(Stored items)
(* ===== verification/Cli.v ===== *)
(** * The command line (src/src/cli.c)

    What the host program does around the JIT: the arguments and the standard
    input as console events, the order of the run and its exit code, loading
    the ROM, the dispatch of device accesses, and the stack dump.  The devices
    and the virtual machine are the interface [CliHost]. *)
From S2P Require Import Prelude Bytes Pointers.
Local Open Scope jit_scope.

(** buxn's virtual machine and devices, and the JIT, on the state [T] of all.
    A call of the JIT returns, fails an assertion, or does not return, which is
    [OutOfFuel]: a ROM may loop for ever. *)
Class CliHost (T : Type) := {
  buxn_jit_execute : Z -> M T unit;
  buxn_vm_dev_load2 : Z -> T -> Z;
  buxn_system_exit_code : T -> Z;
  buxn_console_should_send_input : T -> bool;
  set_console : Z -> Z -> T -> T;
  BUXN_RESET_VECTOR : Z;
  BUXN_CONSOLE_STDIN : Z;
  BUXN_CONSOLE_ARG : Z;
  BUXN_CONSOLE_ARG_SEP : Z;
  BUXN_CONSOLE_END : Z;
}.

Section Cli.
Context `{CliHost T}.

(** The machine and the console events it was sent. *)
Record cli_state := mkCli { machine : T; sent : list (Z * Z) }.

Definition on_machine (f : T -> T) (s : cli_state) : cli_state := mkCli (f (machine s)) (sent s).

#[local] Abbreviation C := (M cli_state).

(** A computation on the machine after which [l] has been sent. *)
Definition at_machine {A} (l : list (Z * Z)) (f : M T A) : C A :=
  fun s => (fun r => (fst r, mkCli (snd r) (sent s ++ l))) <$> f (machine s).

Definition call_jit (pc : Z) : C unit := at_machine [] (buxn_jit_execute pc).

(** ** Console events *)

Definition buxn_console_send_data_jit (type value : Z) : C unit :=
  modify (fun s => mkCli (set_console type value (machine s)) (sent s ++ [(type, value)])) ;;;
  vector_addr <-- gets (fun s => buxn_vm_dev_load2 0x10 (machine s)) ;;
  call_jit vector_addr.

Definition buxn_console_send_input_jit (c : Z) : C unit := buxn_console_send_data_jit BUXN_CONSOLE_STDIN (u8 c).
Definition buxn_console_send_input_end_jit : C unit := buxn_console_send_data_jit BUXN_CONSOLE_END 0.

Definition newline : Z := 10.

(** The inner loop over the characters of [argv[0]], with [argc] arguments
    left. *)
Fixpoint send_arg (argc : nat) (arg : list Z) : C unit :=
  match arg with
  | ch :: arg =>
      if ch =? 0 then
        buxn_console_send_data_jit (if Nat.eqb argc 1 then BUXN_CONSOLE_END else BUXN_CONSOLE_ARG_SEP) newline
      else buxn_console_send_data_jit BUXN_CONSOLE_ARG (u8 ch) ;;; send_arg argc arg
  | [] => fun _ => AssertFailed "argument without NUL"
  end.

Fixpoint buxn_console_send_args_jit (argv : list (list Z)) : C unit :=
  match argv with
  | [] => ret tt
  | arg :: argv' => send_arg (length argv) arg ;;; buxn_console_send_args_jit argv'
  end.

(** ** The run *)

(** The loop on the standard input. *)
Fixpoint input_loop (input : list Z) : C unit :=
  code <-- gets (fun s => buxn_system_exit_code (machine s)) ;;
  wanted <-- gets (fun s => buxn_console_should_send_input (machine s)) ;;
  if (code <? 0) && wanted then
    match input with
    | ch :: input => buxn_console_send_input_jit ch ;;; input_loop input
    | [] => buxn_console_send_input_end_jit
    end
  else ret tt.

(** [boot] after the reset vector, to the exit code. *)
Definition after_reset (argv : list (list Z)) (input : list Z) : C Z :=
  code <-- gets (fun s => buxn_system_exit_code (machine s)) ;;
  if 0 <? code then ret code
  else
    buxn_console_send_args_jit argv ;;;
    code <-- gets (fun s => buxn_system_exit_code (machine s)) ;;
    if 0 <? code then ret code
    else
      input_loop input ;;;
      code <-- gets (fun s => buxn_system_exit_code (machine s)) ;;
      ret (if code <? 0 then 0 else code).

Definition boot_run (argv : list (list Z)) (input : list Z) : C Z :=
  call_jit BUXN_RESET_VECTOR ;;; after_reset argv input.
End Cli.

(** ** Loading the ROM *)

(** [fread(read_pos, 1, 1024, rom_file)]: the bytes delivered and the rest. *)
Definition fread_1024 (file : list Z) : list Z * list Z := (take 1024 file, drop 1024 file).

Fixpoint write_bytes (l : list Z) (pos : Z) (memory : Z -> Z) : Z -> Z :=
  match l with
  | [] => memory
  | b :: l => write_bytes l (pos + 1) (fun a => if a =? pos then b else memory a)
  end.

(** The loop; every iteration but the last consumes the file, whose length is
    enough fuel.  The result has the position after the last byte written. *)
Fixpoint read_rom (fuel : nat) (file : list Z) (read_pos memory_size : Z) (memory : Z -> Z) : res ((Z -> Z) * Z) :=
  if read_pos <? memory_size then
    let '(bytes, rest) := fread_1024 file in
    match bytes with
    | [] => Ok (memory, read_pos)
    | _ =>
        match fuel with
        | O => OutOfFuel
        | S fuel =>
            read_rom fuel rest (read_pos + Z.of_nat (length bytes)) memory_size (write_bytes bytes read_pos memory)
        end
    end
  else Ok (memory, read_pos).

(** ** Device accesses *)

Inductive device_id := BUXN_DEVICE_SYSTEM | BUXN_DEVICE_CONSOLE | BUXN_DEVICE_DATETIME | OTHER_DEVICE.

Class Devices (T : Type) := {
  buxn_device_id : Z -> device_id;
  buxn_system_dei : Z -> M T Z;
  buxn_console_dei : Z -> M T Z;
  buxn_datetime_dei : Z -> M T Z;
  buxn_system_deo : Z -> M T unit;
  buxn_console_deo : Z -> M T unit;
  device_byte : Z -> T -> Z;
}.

==

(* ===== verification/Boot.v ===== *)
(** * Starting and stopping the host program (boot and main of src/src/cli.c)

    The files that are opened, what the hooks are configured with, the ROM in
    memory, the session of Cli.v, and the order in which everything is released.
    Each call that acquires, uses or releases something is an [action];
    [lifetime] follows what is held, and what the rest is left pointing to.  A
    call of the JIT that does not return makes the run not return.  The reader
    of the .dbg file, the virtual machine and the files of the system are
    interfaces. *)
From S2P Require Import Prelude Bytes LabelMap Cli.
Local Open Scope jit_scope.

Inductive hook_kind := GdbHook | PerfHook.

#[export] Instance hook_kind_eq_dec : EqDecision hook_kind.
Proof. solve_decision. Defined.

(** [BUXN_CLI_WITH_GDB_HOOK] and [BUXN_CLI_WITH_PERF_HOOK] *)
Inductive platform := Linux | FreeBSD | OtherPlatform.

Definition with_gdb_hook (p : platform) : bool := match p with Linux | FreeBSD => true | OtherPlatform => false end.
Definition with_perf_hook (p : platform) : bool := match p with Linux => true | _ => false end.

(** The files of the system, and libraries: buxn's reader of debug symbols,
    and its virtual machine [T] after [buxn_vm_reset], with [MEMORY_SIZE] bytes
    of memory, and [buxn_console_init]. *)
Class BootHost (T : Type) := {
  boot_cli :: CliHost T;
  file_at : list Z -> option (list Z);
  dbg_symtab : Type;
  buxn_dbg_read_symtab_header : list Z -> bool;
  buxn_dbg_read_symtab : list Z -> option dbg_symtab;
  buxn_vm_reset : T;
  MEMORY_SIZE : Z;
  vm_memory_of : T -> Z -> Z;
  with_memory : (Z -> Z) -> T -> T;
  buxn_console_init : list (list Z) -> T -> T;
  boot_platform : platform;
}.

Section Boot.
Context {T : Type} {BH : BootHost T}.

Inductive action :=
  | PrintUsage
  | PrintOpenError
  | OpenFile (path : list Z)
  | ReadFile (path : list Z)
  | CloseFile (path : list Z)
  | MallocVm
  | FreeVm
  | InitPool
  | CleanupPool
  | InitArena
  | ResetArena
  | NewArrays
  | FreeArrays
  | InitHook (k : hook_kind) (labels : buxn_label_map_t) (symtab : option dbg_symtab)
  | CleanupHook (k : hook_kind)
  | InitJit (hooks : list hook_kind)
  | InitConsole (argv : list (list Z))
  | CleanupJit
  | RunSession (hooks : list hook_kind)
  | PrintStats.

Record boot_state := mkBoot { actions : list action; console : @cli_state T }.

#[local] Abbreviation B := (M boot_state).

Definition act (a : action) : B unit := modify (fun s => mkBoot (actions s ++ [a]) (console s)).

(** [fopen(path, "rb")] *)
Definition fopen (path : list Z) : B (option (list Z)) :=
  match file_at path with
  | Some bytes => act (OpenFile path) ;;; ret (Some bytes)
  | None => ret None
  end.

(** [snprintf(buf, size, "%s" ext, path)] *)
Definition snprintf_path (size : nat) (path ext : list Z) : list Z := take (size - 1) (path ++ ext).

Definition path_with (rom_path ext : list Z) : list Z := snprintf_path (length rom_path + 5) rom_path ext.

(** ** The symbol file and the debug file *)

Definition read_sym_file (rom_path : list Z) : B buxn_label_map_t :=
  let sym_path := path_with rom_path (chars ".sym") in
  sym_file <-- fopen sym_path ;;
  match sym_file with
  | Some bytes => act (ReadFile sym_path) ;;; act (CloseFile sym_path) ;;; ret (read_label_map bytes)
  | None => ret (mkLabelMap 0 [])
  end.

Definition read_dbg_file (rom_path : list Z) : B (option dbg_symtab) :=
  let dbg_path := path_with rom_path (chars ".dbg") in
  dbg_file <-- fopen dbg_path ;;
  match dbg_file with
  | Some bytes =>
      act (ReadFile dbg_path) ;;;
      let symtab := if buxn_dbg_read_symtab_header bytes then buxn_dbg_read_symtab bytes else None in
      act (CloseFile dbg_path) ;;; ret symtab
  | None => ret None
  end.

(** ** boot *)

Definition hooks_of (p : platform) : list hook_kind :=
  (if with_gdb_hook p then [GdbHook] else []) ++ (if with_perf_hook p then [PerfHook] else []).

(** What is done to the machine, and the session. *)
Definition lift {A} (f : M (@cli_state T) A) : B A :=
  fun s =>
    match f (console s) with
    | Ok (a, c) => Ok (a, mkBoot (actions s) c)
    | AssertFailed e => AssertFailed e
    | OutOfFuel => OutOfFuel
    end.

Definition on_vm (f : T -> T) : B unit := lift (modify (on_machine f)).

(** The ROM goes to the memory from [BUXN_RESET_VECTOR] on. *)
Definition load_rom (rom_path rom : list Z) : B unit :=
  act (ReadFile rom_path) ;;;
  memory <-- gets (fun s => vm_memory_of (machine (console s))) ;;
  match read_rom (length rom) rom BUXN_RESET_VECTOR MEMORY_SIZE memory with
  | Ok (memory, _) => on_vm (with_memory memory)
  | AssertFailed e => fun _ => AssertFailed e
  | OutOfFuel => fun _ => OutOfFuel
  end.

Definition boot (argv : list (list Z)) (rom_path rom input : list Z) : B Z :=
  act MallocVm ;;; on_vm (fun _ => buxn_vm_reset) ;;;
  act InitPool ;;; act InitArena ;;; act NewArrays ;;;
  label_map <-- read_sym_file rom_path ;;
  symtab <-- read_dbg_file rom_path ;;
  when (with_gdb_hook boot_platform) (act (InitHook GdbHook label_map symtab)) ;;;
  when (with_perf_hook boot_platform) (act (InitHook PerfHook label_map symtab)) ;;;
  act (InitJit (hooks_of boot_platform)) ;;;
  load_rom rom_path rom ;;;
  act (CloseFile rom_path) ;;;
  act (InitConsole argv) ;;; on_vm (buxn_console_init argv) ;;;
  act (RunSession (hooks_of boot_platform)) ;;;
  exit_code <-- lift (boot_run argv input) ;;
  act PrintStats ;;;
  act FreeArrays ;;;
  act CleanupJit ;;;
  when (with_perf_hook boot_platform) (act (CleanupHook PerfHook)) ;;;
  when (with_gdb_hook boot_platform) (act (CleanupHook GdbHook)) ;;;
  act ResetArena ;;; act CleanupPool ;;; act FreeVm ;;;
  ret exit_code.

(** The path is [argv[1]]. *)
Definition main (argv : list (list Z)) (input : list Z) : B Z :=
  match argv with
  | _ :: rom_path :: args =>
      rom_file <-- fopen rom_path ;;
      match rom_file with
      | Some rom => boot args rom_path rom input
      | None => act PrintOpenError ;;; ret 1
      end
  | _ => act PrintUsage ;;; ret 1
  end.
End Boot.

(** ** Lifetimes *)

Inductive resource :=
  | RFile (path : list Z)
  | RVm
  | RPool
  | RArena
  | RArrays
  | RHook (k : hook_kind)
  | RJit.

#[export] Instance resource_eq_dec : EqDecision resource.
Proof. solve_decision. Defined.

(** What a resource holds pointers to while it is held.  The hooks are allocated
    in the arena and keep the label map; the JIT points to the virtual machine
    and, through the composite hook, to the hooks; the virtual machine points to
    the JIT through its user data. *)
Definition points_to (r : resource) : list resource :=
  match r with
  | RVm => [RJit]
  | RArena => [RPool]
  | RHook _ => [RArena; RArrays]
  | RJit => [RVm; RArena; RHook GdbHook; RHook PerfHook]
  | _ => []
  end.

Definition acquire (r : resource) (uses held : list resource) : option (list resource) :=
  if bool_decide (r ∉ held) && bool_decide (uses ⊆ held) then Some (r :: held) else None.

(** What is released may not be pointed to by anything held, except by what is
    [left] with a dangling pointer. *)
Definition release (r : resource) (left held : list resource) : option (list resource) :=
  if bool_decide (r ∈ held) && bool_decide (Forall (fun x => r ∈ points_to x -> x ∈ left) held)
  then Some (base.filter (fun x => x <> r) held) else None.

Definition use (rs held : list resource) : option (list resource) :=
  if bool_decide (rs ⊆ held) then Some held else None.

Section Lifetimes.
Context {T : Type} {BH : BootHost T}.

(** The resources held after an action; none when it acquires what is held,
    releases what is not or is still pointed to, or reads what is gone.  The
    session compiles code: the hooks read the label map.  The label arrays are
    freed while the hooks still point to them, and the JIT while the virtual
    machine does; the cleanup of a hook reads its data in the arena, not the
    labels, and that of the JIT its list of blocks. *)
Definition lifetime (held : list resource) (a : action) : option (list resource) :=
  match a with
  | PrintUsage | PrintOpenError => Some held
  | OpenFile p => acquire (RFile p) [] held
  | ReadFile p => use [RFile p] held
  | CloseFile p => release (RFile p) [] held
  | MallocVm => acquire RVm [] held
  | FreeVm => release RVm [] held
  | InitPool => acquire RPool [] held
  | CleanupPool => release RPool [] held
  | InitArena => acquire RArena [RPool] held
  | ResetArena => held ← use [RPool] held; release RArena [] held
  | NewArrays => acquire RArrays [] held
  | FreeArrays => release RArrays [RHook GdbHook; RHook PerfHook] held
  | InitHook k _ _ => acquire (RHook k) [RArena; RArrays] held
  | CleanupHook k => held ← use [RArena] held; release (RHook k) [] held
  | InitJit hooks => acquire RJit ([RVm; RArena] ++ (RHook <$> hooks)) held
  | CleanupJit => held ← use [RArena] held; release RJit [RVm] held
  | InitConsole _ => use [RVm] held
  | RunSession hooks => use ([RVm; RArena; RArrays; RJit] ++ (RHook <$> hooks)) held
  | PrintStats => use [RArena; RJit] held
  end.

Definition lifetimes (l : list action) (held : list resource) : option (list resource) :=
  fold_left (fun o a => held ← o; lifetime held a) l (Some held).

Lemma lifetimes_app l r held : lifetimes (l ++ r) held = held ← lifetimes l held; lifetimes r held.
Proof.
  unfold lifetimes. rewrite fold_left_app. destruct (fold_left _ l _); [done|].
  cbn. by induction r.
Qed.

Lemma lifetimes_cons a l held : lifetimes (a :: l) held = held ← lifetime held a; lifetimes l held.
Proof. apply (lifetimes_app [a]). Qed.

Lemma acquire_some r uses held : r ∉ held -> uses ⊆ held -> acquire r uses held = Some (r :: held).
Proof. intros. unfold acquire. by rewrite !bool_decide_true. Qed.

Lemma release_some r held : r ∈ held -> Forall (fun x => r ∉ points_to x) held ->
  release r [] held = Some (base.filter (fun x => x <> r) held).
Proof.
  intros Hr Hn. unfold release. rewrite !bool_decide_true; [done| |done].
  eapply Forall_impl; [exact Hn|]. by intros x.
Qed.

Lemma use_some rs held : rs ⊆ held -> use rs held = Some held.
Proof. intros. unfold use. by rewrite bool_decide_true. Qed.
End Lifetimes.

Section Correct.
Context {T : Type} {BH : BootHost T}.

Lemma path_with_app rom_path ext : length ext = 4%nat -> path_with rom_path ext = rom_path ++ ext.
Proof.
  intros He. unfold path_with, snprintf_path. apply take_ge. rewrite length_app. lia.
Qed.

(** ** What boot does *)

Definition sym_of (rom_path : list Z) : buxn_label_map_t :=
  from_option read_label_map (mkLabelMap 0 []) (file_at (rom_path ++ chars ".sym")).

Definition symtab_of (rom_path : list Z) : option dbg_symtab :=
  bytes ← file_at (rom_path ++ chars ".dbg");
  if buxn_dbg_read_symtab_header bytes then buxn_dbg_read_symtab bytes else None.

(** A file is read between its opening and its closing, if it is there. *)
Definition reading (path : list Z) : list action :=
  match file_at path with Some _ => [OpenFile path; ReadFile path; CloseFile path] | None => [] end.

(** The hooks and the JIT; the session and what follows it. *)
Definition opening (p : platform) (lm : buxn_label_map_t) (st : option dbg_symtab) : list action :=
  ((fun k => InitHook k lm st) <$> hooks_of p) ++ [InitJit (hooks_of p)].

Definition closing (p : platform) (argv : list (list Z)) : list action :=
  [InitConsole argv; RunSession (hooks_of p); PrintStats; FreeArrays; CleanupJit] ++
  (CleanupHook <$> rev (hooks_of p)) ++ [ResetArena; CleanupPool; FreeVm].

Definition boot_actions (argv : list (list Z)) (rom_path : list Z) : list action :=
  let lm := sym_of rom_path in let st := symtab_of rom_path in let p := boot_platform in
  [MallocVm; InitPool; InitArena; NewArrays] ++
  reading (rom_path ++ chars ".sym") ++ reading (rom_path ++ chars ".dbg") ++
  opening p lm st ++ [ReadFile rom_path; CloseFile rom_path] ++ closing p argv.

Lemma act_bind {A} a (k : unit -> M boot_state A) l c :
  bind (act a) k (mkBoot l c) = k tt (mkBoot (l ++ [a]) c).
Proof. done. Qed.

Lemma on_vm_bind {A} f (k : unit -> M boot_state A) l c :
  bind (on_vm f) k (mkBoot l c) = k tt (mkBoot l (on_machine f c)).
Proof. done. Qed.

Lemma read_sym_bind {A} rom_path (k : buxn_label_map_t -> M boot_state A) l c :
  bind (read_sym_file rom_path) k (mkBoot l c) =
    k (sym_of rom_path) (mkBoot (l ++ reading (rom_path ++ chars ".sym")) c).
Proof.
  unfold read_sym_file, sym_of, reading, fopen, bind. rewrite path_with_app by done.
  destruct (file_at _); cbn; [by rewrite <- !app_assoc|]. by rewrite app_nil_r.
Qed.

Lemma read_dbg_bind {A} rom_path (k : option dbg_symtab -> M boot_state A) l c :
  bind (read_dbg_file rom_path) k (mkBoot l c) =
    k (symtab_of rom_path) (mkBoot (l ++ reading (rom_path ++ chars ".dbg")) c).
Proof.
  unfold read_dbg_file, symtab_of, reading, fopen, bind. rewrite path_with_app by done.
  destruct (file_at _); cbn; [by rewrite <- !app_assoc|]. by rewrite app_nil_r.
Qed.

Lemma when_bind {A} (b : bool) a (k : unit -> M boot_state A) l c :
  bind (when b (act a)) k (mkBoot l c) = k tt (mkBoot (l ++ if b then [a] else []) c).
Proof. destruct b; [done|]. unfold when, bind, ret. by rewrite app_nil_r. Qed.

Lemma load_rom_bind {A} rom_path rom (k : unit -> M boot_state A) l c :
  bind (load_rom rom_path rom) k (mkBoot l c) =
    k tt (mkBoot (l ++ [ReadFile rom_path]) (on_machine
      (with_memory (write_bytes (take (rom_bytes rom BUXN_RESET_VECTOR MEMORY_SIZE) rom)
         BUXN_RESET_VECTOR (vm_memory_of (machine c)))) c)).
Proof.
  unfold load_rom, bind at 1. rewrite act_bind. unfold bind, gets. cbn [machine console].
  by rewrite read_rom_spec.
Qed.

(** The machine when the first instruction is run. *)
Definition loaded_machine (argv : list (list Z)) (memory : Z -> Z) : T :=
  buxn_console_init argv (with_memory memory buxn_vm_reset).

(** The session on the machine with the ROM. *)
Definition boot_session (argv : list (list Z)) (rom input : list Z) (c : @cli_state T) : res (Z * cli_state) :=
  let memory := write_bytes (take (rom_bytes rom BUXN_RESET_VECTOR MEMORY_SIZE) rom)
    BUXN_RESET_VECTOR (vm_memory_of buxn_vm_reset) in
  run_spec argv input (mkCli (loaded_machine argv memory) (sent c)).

EXERCISE DIRECTIONS
What is needed is a copy of every line above in which "InitJit" appears.

FINAL ANSWER
  | InitJit (hooks : list hook_kind)
  act (InitJit (hooks_of boot_platform)) ;;;
  | InitJit hooks => acquire RJit ([RVm; RArena] ++ (RHook <$> hooks)) held
  ((fun k => InitHook k lm st) <$> hooks_of p) ++ [InitJit (hooks_of p)].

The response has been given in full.